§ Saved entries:
↓↓↓

Record macalg := mk_macalg {
  ma_name : list Z;
  ma_type : Z;
  ma_alg : Z;
  ma_truncatebits : Z;
  ma_key_len : Z;
  ma_len : Z;
  ma_etm : bool
}.

Definition macs : list macalg := [
  mk_macalg (str "hmac-sha1") SSH_DIGEST SSH_DIGEST_SHA1 0 0 0 false;
  mk_macalg (str "hmac-sha1-96") SSH_DIGEST SSH_DIGEST_SHA1 96 0 0 false;
  mk_macalg (str "hmac-sha2-256") SSH_DIGEST SSH_DIGEST_SHA256 0 0 0 false;
  mk_macalg (str "hmac-sha2-512") SSH_DIGEST SSH_DIGEST_SHA512 0 0 0 false;
  mk_macalg (str "hmac-md5") SSH_DIGEST SSH_DIGEST_MD5 0 0 0 false;
  mk_macalg (str "hmac-md5-96") SSH_DIGEST SSH_DIGEST_MD5 96 0 0 false;
  mk_macalg (str "umac-64@openssh.com") SSH_UMAC 0 0 128 64 false;
  mk_macalg (str "umac-128@openssh.com") SSH_UMAC128 0 0 128 128 false;
  mk_macalg (str "hmac-sha1-etm@openssh.com") SSH_DIGEST SSH_DIGEST_SHA1 0 0 0 true;
  mk_macalg (str "hmac-sha1-96-etm@openssh.com") SSH_DIGEST SSH_DIGEST_SHA1 96 0 0 true;
  mk_macalg (str "hmac-sha2-256-etm@openssh.com") SSH_DIGEST SSH_DIGEST_SHA256 0 0 0 true;
  mk_macalg (str "hmac-sha2-512-etm@openssh.com") SSH_DIGEST SSH_DIGEST_SHA512 0 0 0 true;
  mk_macalg (str "hmac-md5-etm@openssh.com") SSH_DIGEST SSH_DIGEST_MD5 0 0 0 true;
  mk_macalg (str "hmac-md5-96-etm@openssh.com") SSH_DIGEST SSH_DIGEST_MD5 96 0 0 true;
  mk_macalg (str "umac-64-etm@openssh.com") SSH_UMAC 0 0 128 64 true;
  mk_macalg (str "umac-128-etm@openssh.com") SSH_UMAC128 0 0 128 128 true
].

Definition mac_alg_list (sep : Z) : option (list Z) :=
  foldl (fun ret m => Some (xextendf ret [sep] (ma_name m))) None macs.

(** struct sshmac; a UMAC context is its key. *)
Record sshmac := mk_mac {
  m_name : option (list Z);
  m_enabled : bool;
  m_mac_len : Z;
  m_key : option (list Z);
  m_key_len : Z;
  m_type : Z;
  m_etm : bool;
  m_hmac_ctx : option ssh_hmac_ctx;
  m_umac_ctx : option (list Z)
}.

(** calloc'ed. *)
Definition mac_zero : sshmac := mk_mac None false 0 None 0 0 false None None.

(** [ok]: whether the allocations of [ssh_hmac_start] succeed. *)
Definition mac_setup_by_alg `{Digests} (ok : bool) (mac : sshmac) (a : macalg) : sshmac + Z :=
  let trunc n := if negb (ma_truncatebits a =? 0) then ma_truncatebits a / 8 else n in
  if ma_type a =? SSH_DIGEST then
    match ssh_hmac_start ok (ma_alg a) with
    | None => inr SSH_ERR_ALLOC_FAIL
    | Some ctx =>
        let n := ssh_hmac_bytes (ma_alg a) in
        inl (mk_mac (m_name mac) (m_enabled mac) (trunc n) (m_key mac) n (ma_type a) (ma_etm a)
               (Some ctx) (m_umac_ctx mac))
    end
  else
    inl (mk_mac (m_name mac) (m_enabled mac) (trunc (ma_len a / 8)) (m_key mac) (ma_key_len a / 8)
           (ma_type a) (ma_etm a) (m_hmac_ctx mac) None).

Definition mac_by_name (name : list Z) : option macalg :=
  List.find (fun m => bool_decide (ma_name m = name)) macs.

Definition mac_setup `{Digests} (ok : bool) (mac : sshmac) (name : list Z) : sshmac + Z :=
  match mac_by_name name with
  | Some m => mac_setup_by_alg ok mac m
  | None => inr SSH_ERR_INVALID_ARGUMENT
  end.

Fixpoint mac_valid_loop (ts : list (list Z)) (found : bool) : bool :=
  match ts with
  | [] => found
  | p :: ts =>
      if bool_decide (p = []) then found
      else if mac_by_name p is None then false
      else mac_valid_loop ts true
  end.

Definition mac_valid (ok : bool) (names : option (list Z)) : bool :=
  match names with
  | None | Some [] => false
  | Some names => if negb ok then false else mac_valid_loop (split names) false
  end.

Example tables_ex :
  cipher_alg_list 44 true = Some (str "aes128-gcm@openssh.com,aes256-gcm@openssh.com,chacha20-poly1305@openssh.com") /\
  ciphers_valid true (Some (str "aes128-ctr,none")) = false /\
  ciphers_valid true (Some (str "aes128-ctr,aes256-ctr")) = true /\
  mac_valid true (Some (str "hmac-sha2-256,foo")) = false /\
  (cipher_ivlen <$> cipher_by_name (str "chacha20-poly1305@openssh.com")) = Some 0 /\
  (cipher_ivlen <$> cipher_by_name (str "aes128-ctr")) = Some 16.
Proof. vm_compute. repeat split. Qed.

(** ** Contexts *)

Section Contexts.
Context {CR : Crypto}.

Record sshcipher_ctx := mk_cctx {
  cc_plaintext : bool;
  cc_encrypt : bool;
  cc_evp : option evp;
  cc_cp : option chachapoly_ctx;
  cc_cipher : sshcipher
}.

Definition cc_set_evp (e : evp) (cc : sshcipher_ctx) : sshcipher_ctx :=
  mk_cctx (cc_plaintext cc) (cc_encrypt cc) (Some e) (cc_cp cc) (cc_cipher cc).
Definition cc_set_cp (c : chachapoly_ctx) (cc : sshcipher_ctx) : sshcipher_ctx :=
  mk_cctx (cc_plaintext cc) (cc_encrypt cc) (cc_evp cc) (Some c) (cc_cipher cc).

Definition cipher_ctx_is_plaintext (cc : sshcipher_ctx) : bool := cc_plaintext cc.

Definition or_err {A} (e : Z) (o : option A) : A + Z := match o with Some a => inl a | None => inr e end.
Definition bind_err {A B} (x : A + Z) (k : A -> B + Z) : B + Z := match x with inl a => k a | inr e => inr e end.

(** The libcrypto part of [cipher_init]. *)
Definition evp_setup (cipher : sshcipher) (key : list Z) (keylen : Z) (iv : option (list Z)) (do_encrypt : bool)
  : evp + Z :=
  bind_err (or_err SSH_ERR_ALLOC_FAIL EVP_CIPHER_CTX_new) (fun e =>
  bind_err (or_err SSH_ERR_LIBCRYPTO_ERROR (EVP_CipherInit_iv e (ci_name cipher) iv do_encrypt)) (fun e =>
  bind_err (if negb (cipher_authlen cipher =? 0) then or_err SSH_ERR_LIBCRYPTO_ERROR (EVP_GCM_SET_IV_FIXED e iv)
       else inl e) (fun e =>
  let klen := EVP_key_length e in
  bind_err (if (klen >? 0) && negb (keylen =? klen) then or_err SSH_ERR_LIBCRYPTO_ERROR (EVP_set_key_length e keylen)
       else inl e) (fun e =>
  or_err SSH_ERR_LIBCRYPTO_ERROR (EVP_CipherInit_key e key))))).

(** [ok], [ok2]: whether the allocations of [cipher_init] and
    [chachapoly_new] succeed. *)
Definition cipher_init (ok ok2 : bool) (cipher : sshcipher) (key : list Z) (keylen : Z) (iv : option (list Z))
    (ivlen : Z) (do_encrypt : bool) : sshcipher_ctx + Z :=
  if negb ok then inr SSH_ERR_ALLOC_FAIL
  else if (keylen <? ci_key_len cipher) ||
          (match iv with Some _ => ivlen <? cipher_ivlen cipher | None => false end)
  then inr SSH_ERR_INVALID_ARGUMENT
  else
    let cc e c := mk_cctx (has_flag cipher CFLAG_NONE) do_encrypt e c cipher in
    if has_flag cipher CFLAG_CHACHAPOLY then
      match chachapoly_new ok2 key keylen with
      | Some c => inl (cc None (Some c))
      | None => inr SSH_ERR_INVALID_ARGUMENT
      end
    else if has_flag cipher CFLAG_NONE then inl (cc None None)
    else
      match evp_setup cipher key keylen iv do_encrypt with
      | inl e => inl (cc (Some e) None)
      | inr e => inr e
      end.

(** A computation on a context. *)
Abbreviation XM := (M sshcipher_ctx).

(** One libcrypto call on [cc->evp]; [e] is returned when it fails. *)
Definition evp_call (f : evp -> option evp) (err : Z) : XM unit :=
  cc ← get_st;
  match cc_evp cc with
  | None => crash
  | Some e => match f e with Some e => put_st (cc_set_evp e cc) | None => throw err end
  end.

Definition evp_call_out (f : evp -> option (list Z * evp)) (err : Z) : XM (list Z) :=
  cc ← get_st;
  match cc_evp cc with
  | None => crash
  | Some e => match f e with Some (out, e) => put_st (cc_set_evp e cc);; mret out | None => throw err end
  end.

Definition when (b : bool) (m : XM unit) : XM unit := if b then m else mret tt.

↑↑↑

§ Requirement: If a line in the records above includes the string "klen", copy it.

§ Your response:
  let klen := EVP_key_length e in
  bind_err (if (klen >? 0) && negb (keylen =? klen) then or_err SSH_ERR_LIBCRYPTO_ERROR (EVP_set_key_length e keylen)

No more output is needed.